TASK DETAILS: Read through the data below and state how many of its lines contain the word "simpl", adding nothing.
------ INFORMATION PROVIDED
Lemma unstake_fine u x s : books s -> fine (unstake env u x) s.
Proof.
  intros HB. unfold unstake. apply fine_reading.
  apply fine_bind_quiet; [apply quiet_min_unstake|done|]. intros _ s1 _ _ HB1.
  apply fine_bind_quiet; [apply quiet_projected|done|]. intros p s2 _ _ HB2.
  apply fine_bind_quiet; [apply quiet_daily|done|]. intros _ s3 _ _ HB3. by apply do_unstake_fine.
Qed.

Lemma unstake_all_fine u s : books s -> fine (unstake_all env u) s.
Proof.
  intros HB. unfold unstake_all. apply fine_reading. fq. intros _ s1 _ _ HB1.
  apply fine_bind_quiet; [apply quiet_projected|done|]. intros p s2 _ _ HB2.
  apply fine_bind_quiet; [apply quiet_daily|done|]. intros _ s3 _ _ HB3. by apply do_unstake_fine.
Qed.

Lemma withdraw_fine u x s : books s -> fine (withdraw env u x) s.
Proof.
  intros HB. unfold withdraw. apply fine_reading. fq. intros _ s1 _ _ HB1.
  apply fine_bind_quiet; [by apply touches_put|done|]. intros _ s2 _ _ HB2.
  apply fine_bind_quiet; [apply quiet_projected|done|]. intros p s3 _ _ HB3.
  apply fine_bind_quiet; [apply quiet_daily|done|]. intros _ s4 _ _ HB4.
  apply fine_bind; [by apply do_unstake_fine|]. intros r s5 H5.
  apply fine_bind_quiet; [by apply touches_del|eapply fine_Ok; [|exact H5]; by apply do_unstake_fine|].
  intros _ s6 _ _ HB6. by apply fine_ret.
Qed.

Lemma emergency_withdraw_fine u s : books s -> fine (emergency_withdraw env u) s.
Proof.
  intros HB. unfold emergency_withdraw. fq. intros _ s1 _ _ HB1.
  apply fine_bind_quiet; [apply quiet_unpause|done|]. intros _ s2 _ _ HB2.
  apply fine_reading. fq. intros _ s3 _ _ HB3. apply fine_reading. fq. intros ? s4 H4 _ HB4.
  apply fail_if_Ok in H4 as (_ & _ & ->). do 2 apply fine_reading. fq. intros amt s5 H5 _ _.
  apply ok_or_Ok in H5 as (_ & ->). apply fine_reading.
  apply fine_bind_quiet; [apply quiet_token_address|done|]. intros token s6 _ Hs6 HB6.
  apply fine_bind_quiet; [apply touches_transfer|done|]. intros _ s7 _ Hs7 HB7.
  rewrite <- (same_shares s3 s7 u), <- (same_total s3 s7) by (by eapply same_trans).
  refine (fine_three env _ _ u (Some 0) _ _ _ s7 HB7 _ _).
  - intros sh t [= <-] (-> & _)%checked_sub_Some. lia.
  - intros s8 HB8. apply fine_bind_quiet.
    + unfold set_accrued_reward, assert_non_negative, quiet. frames.
    + done.
    + intros _ s9 _ _ HB9. apply fine_bind_quiet; [apply touches_publish|done|]. intros _ s10 _ _ HB10.
      by apply fine_ret.
Qed.

(** ** Deposits and yield *)

Lemma deposited_books s d : books s -> 0 <= d -> books (upd TotalDeposited (Some d) s).
Proof.
  intros HB Hd. apply (rewritten_books s _ 1%positive (get_shares 1%positive s) (get_total_shares s) d);
    [done| |lia].
  assert (H0 : 0 <= get_total_shares s).
  { pose proof (bk_total _ HB [] (NoDup_nil_2)) as Ht. simpl in Ht. unfold queued, tokenized in Ht.
    pose proof (sum_of_nonneg qe_shares _ (bk_queue _ HB)) as H1.
    assert (H2 : 0 <= sum_of snd (map_to_list (nft_balances s))).
    { apply sum_of_nonneg, Forall_forall. intros [i x] Hi%elem_of_map_to_list.
      apply (bk_nft _ HB i x Hi). }
    lia. }
  split; [unfold get_shares; by rdsimp|]. split; [unfold get_total_shares; by rdsimp|].
  split; [unfold get_total_deposited; by rdsimp|]. split; [apply HB|]. do 2 (split; [done|]).
  intros k _ _ _ Hk. apply rd_upd_ne. congruence.
Qed.

Lemma quiet_get_admin : quiet get_admin.
Proof. unfold get_admin, quiet. frames. Qed.
Lemma quiet_require_admin : quiet (require_admin env).
Proof. unfold require_admin, quiet. apply touches_bind; [apply quiet_get_admin|frames]. Qed.
Lemma quiet_require_admin_as a : quiet (require_admin_as env a).
Proof. unfold require_admin_as, quiet. apply touches_bind; [apply quiet_get_admin|frames]. Qed.
Lemma quiet_require_not_paused : quiet (require_not_paused env).
Proof. unfold require_not_paused, quiet. apply touches_bind; [apply quiet_unpause|frames]. Qed.
Lemma quiet_admin_action E : quiet (increment_admin_action_count (E:=E)).
Proof. unfold increment_admin_action_count, quiet. frames. Qed.

(** [commits m s]: a value returned by [m] comes with good books.  Deposits
    need no more, because an error of theirs is never caught. *)
Definition commits {E A} (m : M E A) s : Prop := forall a s', m s = Ok a s' -> books s'.
(* ===== verification/PositionProofs.v ===== *)
(** * What operations on positions do to the books

    Inversion lemmas for the operations of [Positions.v]: what a successful
    split, merge, transfer or inheritance leaves in the share balances and split
    lists, and which other entries it can touch. *)

From S2P Require Import Prelude Errors Storage Host Concrete Accessors Admin Shares RewardMath MultiReward.
From S2P Require Import Accumulator Accrual Rewards Checkpoints Balance Pause RewardRate Limits Notify Mirror.
From S2P Require Import Strategies Vault ClaimFees Peg Claims Leaderboard Positions VaultBooks VaultInv.

Section Settle.
Context {W : World} {B : Bootstrap W} {BL : BootstrapLaws W B} (env : Env) (fuel : nat).
Implicit Types s : State.

(** ** What settling may write *)

Definition settle_key (u : Address) (k : key) : Prop :=
  accrual_key u k \/ k = KGov EpochSt \/ k = KPers (BeneficiaryOf u).

Lemma touches_settle_bootstrap K :
  K (KGov BootstrapCfg) -> K (KInst RewardRateBps) -> touches K maybe_settle_bootstrap.
Proof.
  intros H1 H2 s. destruct (settle_bootstrap s) as (s' & -> & Hf & _). intros k Hk. apply Hf; naive_solver.
Qed.

Lemma touches_lift K r : touches K (lift_arith r).
Proof. destruct r; simpl; auto with frame. Qed.

Lemma touches_walk K n cfg sh base st e : forall c m tiers total,
  touches K (walk env n cfg sh base st e c m tiers total).
Proof.
  induction n as [|n IH]; intros c m tiers total; cbn [walk]; [frames|].
  unfold next_halving_boundary, emit_halving.
  repeat first [ apply IH | apply touches_lift | progress frames
               | progress cbv zeta
               | match goal with |- touches _ (let (_, _) := ?p in _) => destruct p end ].
Qed.

Lemma touches_window K n cfg sh base st a b : touches K (window_dust env n cfg sh base st a b).
Proof.
  unfold window_dust.
  repeat first [ apply touches_walk | apply touches_lift | progress frames | progress cbv zeta
               | match goal with |- touches _ (let (_, _) := ?p in _) => destruct p end ].
Qed.

Lemma touches_between (K : key -> Prop) u sh a b persist :
  K (KPers (RewardRemainder u)) -> touches K (reward_between_ledgers env fuel u sh a b persist).
Proof.
  intros HK. unfold reward_between_ledgers, set_reward_remainder.
  repeat first [ apply touches_window | progress frames | by apply touches_put | progress cbv zeta ].
Qed.

Lemma touches_budget (K : key -> Prop) E q : K (KGov EpochSt) -> touches K (apply_budget (E:=E) env q).
Proof.
  intros HK. unfold apply_budget.
  repeat first [ progress frames | by apply touches_put | progress cbv zeta
               | match goal with |- touches _ (let (_, _) := ?p in _) => destruct p end ].
Qed.

Lemma touches_accrue u sh : touches (settle_key u) (accrue_rewards env fuel u sh).
Proof.
  unfold accrue_rewards, set_reward_checkpoint_ledger, set_accrued_reward, checkpoint_user, maybe_emit_season_transition.
  assert (Hk : forall k, accrual_key u k -> settle_key u k) by (by left).
  repeat first
    [ apply touches_between; apply Hk; unfold accrual_key; by auto
    | apply touches_budget; unfold settle_key; by auto
    | apply touches_settle_bootstrap; apply Hk; unfold accrual_key; by auto 20
    | apply touches_ignore; eapply touches_weaken; [|apply update_touches];
        intros ? ?; apply Hk; unfold accrual_key; by auto 20
    | apply touches_put; apply Hk; unfold accrual_key; by auto 20
    | apply touches_del; apply Hk; unfold accrual_key; by auto 20
    | progress frames | progress cbv zeta ].
Qed.

Lemma touches_settle_position u : touches (settle_key u) (settle_position env fuel u).
Proof.
  unfold settle_position, touch.
  repeat first [ apply touches_accrue | apply touches_put; unfold settle_key; by auto
               | apply touches_try | progress frames ].
Qed.

End Settle.

(** ** Splits and merges *)

Section Splits.
Context {W : World} {B : Bootstrap W} {BL : BootstrapLaws W B} (env : Env) (fuel : nat).
Implicit Types s : State.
------------
WORKED SOLUTION: 2